Whats the point of the “SaveGame” Property Flag, If I can’t save references? Putting a Pawn Reference into the Savegame and trying to load it returns NULL.
It looks like I need to save every primitive data separately.

€dit: I know that serializing REFERENCES is pretty useless, but in Java for example, Objects can be serialized without saving each variable separately.
Deseralizing the Object simply restores the object.

The engine cannot know what variables you want to save and therefore you have to save each variable you need to be saved yourself. Saving the whole actor would mean saving tons of data that doesn’t need to be saved. A SaveGame file would very quickly be hundreds of megabytes big. Epic did well not allowing that kind of stuff.

You can’t make use of the SaveGame flag with blueprints only.

If you want to have a “snapshot” savegame instead of a cheap checkpoint savegame, you need everything.

A Switch I pressed should be pressed when I load the game. Doors I opened should be opened when I load the game.

Having to save everything by hand means I need a savegame structure for every class I create.

€dit: Think of an inventory. I pretty much need to save every single item by hand instead of putting the InventoryComponent into the SaveGame.

Nice examples. In both cases, saving one boolean variable for each instance is enough. 1 bit. Saving the whole actor would mean… well, I don’t know how much memory one actor takes but I’m sure it’s in the magnitude of megabytes or at least kilobytes.
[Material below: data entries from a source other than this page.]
(* ===== verification/QliTheorems.v ===== *)
(** * Theorems on the vllm_quant_lightning_indexer metadata kernel *)

From stdpp Require Import sets.
From S2P Require Import Prelude SplitTypes Assign Workload AssignProofs PlanProofs PlanLoop.
From S2P Require Import RowSpec Metadata MetaProofs SasMeta QliMeta QliProofs Fixtures.

Module QliTheorems.
Import Qli QliProofs.

(** Two sequences of 9 and 4 query tokens over 9000 and 300 keys, compressed by
    four, with the causal mask, on four cores of an Ascend910B. *)
Definition qli_attrs : list (string * AttrValue) :=
  [("aic_core_num", int_attr 4); ("aiv_core_num", int_attr 8); ("soc_version", str_attr "Ascend910_9391");
   ("num_heads_q", int_attr 64); ("num_heads_k", int_attr 1); ("head_dim", int_attr 128);
   ("query_quant_mode", int_attr 0); ("key_quant_mode", int_attr 0);
   ("layout_query", str_attr "TND"); ("layout_key", str_attr "PA_BSND");
   ("sparse_mode", int_attr 3); ("cmp_ratio", int_attr 4)].
Definition qli_ctx (attrs : list (string * AttrValue)) : CpuKernelContext :=
  context [vec [9; 13]; vec [9000; 300]] (words 1024) (attrs ++ qli_attrs).
Definition qli_kernel : Kernel := accepted (Prepare (qli_ctx []) new_Kernel) new_Kernel.

Lemma qli_demo_prepare : Prepare (qli_ctx []) new_Kernel = Ok (true, qli_kernel).
Proof. vm_compute. reflexivity. Qed.

Lemma qli_demo_sane : Sane qli_kernel.
Proof.
  split.
  - by_compute.
  - apply sizes_okb_sound. by vm_compute.
  - apply sizes_okb_sound1. by vm_compute.
  - by_compute.
  - by_compute.
  - by_compute.
  - by_compute.
Qed.

Lemma qli_demo_ok : KernelOk qli_kernel.
Proof.
  apply qli_accepted_KernelOk; [|apply qli_demo_sane].
  apply (qli_Prepare_accepted (qli_ctx []) _ qli_demo_prepare).
Qed.

(** C34: the metadata that an accepted call writes assigns every row of query
    tokens to exactly one enabled AI core, and no reduction is scheduled. *)
Theorem qli_rows_partitioned c k :
  Prepare c new_Kernel = Ok (true, k) -> Sane k ->
  returns (Compute c new_Kernel) (fun '(status, buf) =>
    status = KERNEL_STATUS_OK /\
    (forall b q, 0 <= b < batchSize_ k -> 0 <= q < rows_of k b ->
      exists i, 0 <= i < aicCoreNum_ k /\ meta_has LI_METADATA_SIZE buf i b q /\
        forall j, 0 <= j < aicCoreNum_ k -> meta_has LI_METADATA_SIZE buf j b q -> j = i) /\
    forall i, 0 <= i < aivCoreNum_ k -> fd_get LI_METADATA_SIZE buf i FD_CORE_ENABLE_INDEX = 0).
Proof.
  intros Hp HS. eapply returns_mono; [by apply qli_Compute_returns|].
  intros [st buf] (-> & r & Hr & HM). split; [done|]. split; [|apply (mo_fd _ _ _ _ _ HM)].
  intros b q Hb Hq. eapply meta_partition; [exact Hr|exact HM|done|lia].
Qed.

Lemma qli_rows_partitioned_witness :
  returns (Compute (qli_ctx []) new_Kernel) (fun '(status, buf) =>
    status = KERNEL_STATUS_OK /\
    (forall b q, 0 <= b < batchSize_ qli_kernel -> 0 <= q < rows_of qli_kernel b ->
      exists i, 0 <= i < aicCoreNum_ qli_kernel /\ meta_has LI_METADATA_SIZE buf i b q /\
        forall j, 0 <= j < aicCoreNum_ qli_kernel -> meta_has LI_METADATA_SIZE buf j b q -> j = i) /\
    forall i, 0 <= i < aivCoreNum_ qli_kernel -> fd_get LI_METADATA_SIZE buf i FD_CORE_ENABLE_INDEX = 0).
Proof. exact (qli_rows_partitioned _ qli_kernel qli_demo_prepare qli_demo_sane). Defined.

(** C35: when the batch has work, no enabled core is idle, and none is loaded by
    more than an equal share of the work that its predecessors left (or the most
    expensive row) plus half the most expensive row.  When there is none (all
    rows see no key), the first core alone is enabled, without work. *)
Theorem qli_load_balanced c k :
  Prepare c new_Kernel = Ok (true, k) -> Sane k ->
  returns (Compute c new_Kernel) (fun '(status, buf) =>
    (0 < total (workload_of k) (wl_cost (workload_of k)) ->
     exists maxRow, is_max_row (workload_of k) maxRow /\
       forall i, 0 <= i < aicCoreNum_ k -> meta_on LI_METADATA_SIZE buf i ->
         0 < meta_work LI_METADATA_SIZE buf (workload_of k) i <=
           meta_limit LI_METADATA_SIZE buf (workload_of k) maxRow (aicCoreNum_ k) i + Z.quot maxRow 2) /\
    (total (workload_of k) (wl_cost (workload_of k)) = 0 ->
     forall i, 0 <= i < aicCoreNum_ k -> meta_on LI_METADATA_SIZE buf i ->
       i = 0 /\ meta_work LI_METADATA_SIZE buf (workload_of k) i = 0)).
Proof.
  intros Hp HS. pose proof (ko_batch k (qli_accepted_KernelOk k (qli_Prepare_accepted c k Hp) HS)) as Hb.
  eapply returns_mono; [by apply qli_Compute_returns|]. intros [st buf] (-> & r & Hr & HM). split.
  - intros Ht. by eapply meta_balance; [exact Hr|exact HM|].
  - intros Hz i Hi Hon. eapply meta_idle; [exact Hr|exact HM|done|cbn; lia|done|done].
Qed.

Lemma qli_load_balanced_witness :
  returns (Compute (qli_ctx []) new_Kernel) (fun '(status, buf) =>
    exists maxRow, is_max_row (workload_of qli_kernel) maxRow /\
      forall i, 0 <= i < aicCoreNum_ qli_kernel -> meta_on LI_METADATA_SIZE buf i ->
        0 < meta_work LI_METADATA_SIZE buf (workload_of qli_kernel) i <=
          meta_limit LI_METADATA_SIZE buf (workload_of qli_kernel) maxRow
            (aicCoreNum_ qli_kernel) i + Z.quot maxRow 2).
Proof.
  eapply returns_mono; [apply (qli_load_balanced _ qli_kernel qli_demo_prepare qli_demo_sane)|].
  intros [st buf] [H _]. apply H. by vm_compute.
Defined.

(** C36: the row routines compute the row of the specification from the
    compressed keys it sees, provided the cache they start from is at block 0. *)
Theorem qli_row_computed k b q g :
  KernelOk k -> 0 <= b < batchSize_ k -> 0 <= q < rows_of k b -> s2Start g = 0 ->
  returns (si ← CalcSplitInfo k (new_SplitInfo (batchSize_ k));
           bc ← CalcBatchCache k b si new_BatchCache;
           CalcS1GCache k q si bc g) (fun g' =>
    s1GBlock g' = seg_blk (s2BaseSize_ k) (row_len k b q) /\
    s1GCost g' = seg_cost (block_cost k) (s2BaseSize_ k) (row_m k b q) (row_len k b q) /\
    s1GLastBlockCost g' = seg_last (block_cost k) (s2BaseSize_ k) (row_m k b q) (row_len k b q) /\
    s2Start g' = 0).
Proof.
  intros HK Hb Hq Hs. eapply returns_bind_mono; [by apply qli_CalcSplitInfo_returns|]. intros si Hsi.
  eapply returns_bind_mono; [by apply qli_CalcBatchCache_returns|]. intros bc Hbc.
  eapply returns_mono; [eapply qli_CalcS1GCache_returns; try done; split; cbn; lia|].
  by intros st [].
Qed.

Lemma qli_row_computed_witness :
  returns (si ← CalcSplitInfo qli_kernel (new_SplitInfo (batchSize_ qli_kernel));
           bc ← CalcBatchCache qli_kernel 0 si new_BatchCache;
           CalcS1GCache qli_kernel 2 si bc new_S1GCache) (fun g' =>
    s1GBlock g' = seg_blk (s2BaseSize_ qli_kernel) (row_len qli_kernel 0 2) /\
    s1GCost g' = seg_cost (block_cost qli_kernel) (s2BaseSize_ qli_kernel) (row_m qli_kernel 0 2)
                   (row_len qli_kernel 0 2) /\
    s1GLastBlockCost g' = seg_last (block_cost qli_kernel) (s2BaseSize_ qli_kernel)
                   (row_m qli_kernel 0 2) (row_len qli_kernel 0 2) /\
    s2Start g' = 0).
Proof. apply (qli_row_computed qli_kernel 0 2 new_S1GCache qli_demo_ok); by_compute. Defined.

(** preparing a fresh kernel object never faults, and an accepted object
    has passed every check the schedule relies on. *)
Theorem qli_prepare_total c :
  returns (Prepare c new_Kernel) (fun '(ok, k) => ok = true -> Accepted k).
Proof. apply qli_Prepare_accepts. Qed.

(** The compression ratios each chip supports. *)
Definition ratio_ok (soc : ValidSocVersion) (ratio : Z) : Prop :=
  match soc with
  | ASCEND910 => ratio ∈ [1; 2; 4; 8; 16; 32; 64; 128]
  | _ => ratio ∈ [1; 4; 128]
  end.

(** The test for a power of two, on the range that reaches it. *)
Lemma pow2_test r :
  1 <= r <= 128 -> (Z.land r (r - 1) =? 0) = bool_decide (r ∈ [1; 2; 4; 8; 16; 32; 64; 128]).
Proof.
  intros Hr. assert (Hall : forallb (fun n => eqb (Z.land (Z.of_nat n) (Z.of_nat n - 1) =? 0)
    (bool_decide (Z.of_nat n ∈ [1; 2; 4; 8; 16; 32; 64; 128]))) (seq 1 128) = true) by by vm_compute.
  rewrite forallb_forall in Hall. specialize (Hall (Z.to_nat r) ltac:(apply in_seq; lia)).
  rewrite Z2Nat.id in Hall by lia. by apply eqb_prop.
Qed.

(** the feature check accepts exactly the compression ratios of the chip,
    and records the chip. *)
Theorem qli_ratio_exact k :
  (CheckFeature k).1 = true <->
  ratio_ok (ProcessSocVersion k) (cmpRatio_ k) /\
  (CheckFeature k).2 = k <| validSocVersion_ := ProcessSocVersion k |>.
Proof.
  unfold CheckFeature. destruct (_ || _) eqn:E.
  - split; [done|]. intros [Hr _]. exfalso. rewrite Z.gtb_ltb in E.
    assert (1 <= cmpRatio_ k <= 128).
    { unfold ratio_ok in Hr. destruct (ProcessSocVersion k); set_unfold; lia. }
    apply orb_true_iff in E as [E|E]; zify_tests; lia.
  - rewrite Z.gtb_ltb in E. zify_tests. cbn. unfold ratio_ok, ProcessSocVersion.
    destruct (string_contains _ _); cbn.
    + destruct (_ && _) eqn:Ec; cbn.
      * split; [done|]. intros [Hr _]. zify_tests. set_unfold. lia.
      * split; [|done]. intros _. split; [|done].
        apply andb_false_iff in Ec as [Ec|Ec]; [apply andb_false_iff in Ec as [Ec|Ec]|];
          zify_tests; set_unfold; lia.
    + rewrite pow2_test by lia. case_bool_decide; cbn; [done|]. split; [done|]. by intros [].
Qed.

(** the number of cores is not checked against the size of the metadata
    table: 37 cores are accepted and the last one is written outside it. *)
Theorem qli_core_count_fault :
  Compute (qli_ctx [("aic_core_num", int_attr 37); ("aiv_core_num", int_attr 37)]) new_Kernel =
    Fault OutOfBounds.
Proof. vm_compute. reflexivity. Qed.
End QliTheorems.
This is the crunchpoint. What about Variables in the Level Blueprint? Each Level Blueprint is unique and thus I can’t access its members. How do i save that?
What about Actors I created after I created the SaveGame? I need to create a new Savegame Structure for this Actor.

This is in my eyes an absolutely inaccectable way of defining a “Save System”.

€dit: Theres also another problem: What about private members? They can’t be read.

Saving variables of the level blueprint is definitely going to be a bit messy. I never use the level blueprint, I don’t like the idea of binding logic to the level blueprint. There are a few things that are best to be implemented in the level blueprint but you’re most likely overusing it.

Save the transform aswell and spawn the actor when you load the game.

Saving is one of the things that definitely makes more fun in code. If you don’t want to implement it on yourself, there are a few saving plugins on the marketplace but those don’t have a magic button aswell.

This is why I made a plugin, to automatically save all the stuff I mark the “SaveGame” checkbox, including Level Blueprint’s logic…
Saving everything manually would’ve been a nightmare.

How do I start implementing a “Snapshot” Savegame System? In the end I need to save everything that differs from the initial state of the Level/Map.

It’s important to me that it works for the moment. Optimizations can be done later.

C++ shouldn’t be a hindrance, although the Game is currently BP heavy

There is no snapshot. End of story. I know it would be cool, but keep in mind a more complex UE4 game might easily take like 2GB of memory, sometimes even much more? Dump that to a snapshot and you have a 2GB savegame. 100 savegames = 200GB storage? No way Jose… yeah i know the textures and models wouldn’t need to be saved, but there just isn’t that kinda snapshot savegame. REALLY.

if you have like 40 bucks to invest then there is a good plugin that does a lot of work:

A free demo is available to check out the capabilities.

In the end it would be wise to just start. There’s nothing good unless you do it. Save your player health. level. Exp. Inventory. Ammunition. Solved puzzles. Completed dialogues. Destroyed actors. It depends a bit on your game. if you’re lazy then your savegame will be like Fallout 4 where one savegame is like 20MB. If you’re good and pack every boolean into one bit then maybe your savegame is like 5KB. be the savior who does not waste disk space like there is no tomorrow. Or go the easy way. Whatever you do - do something. Idle is the death.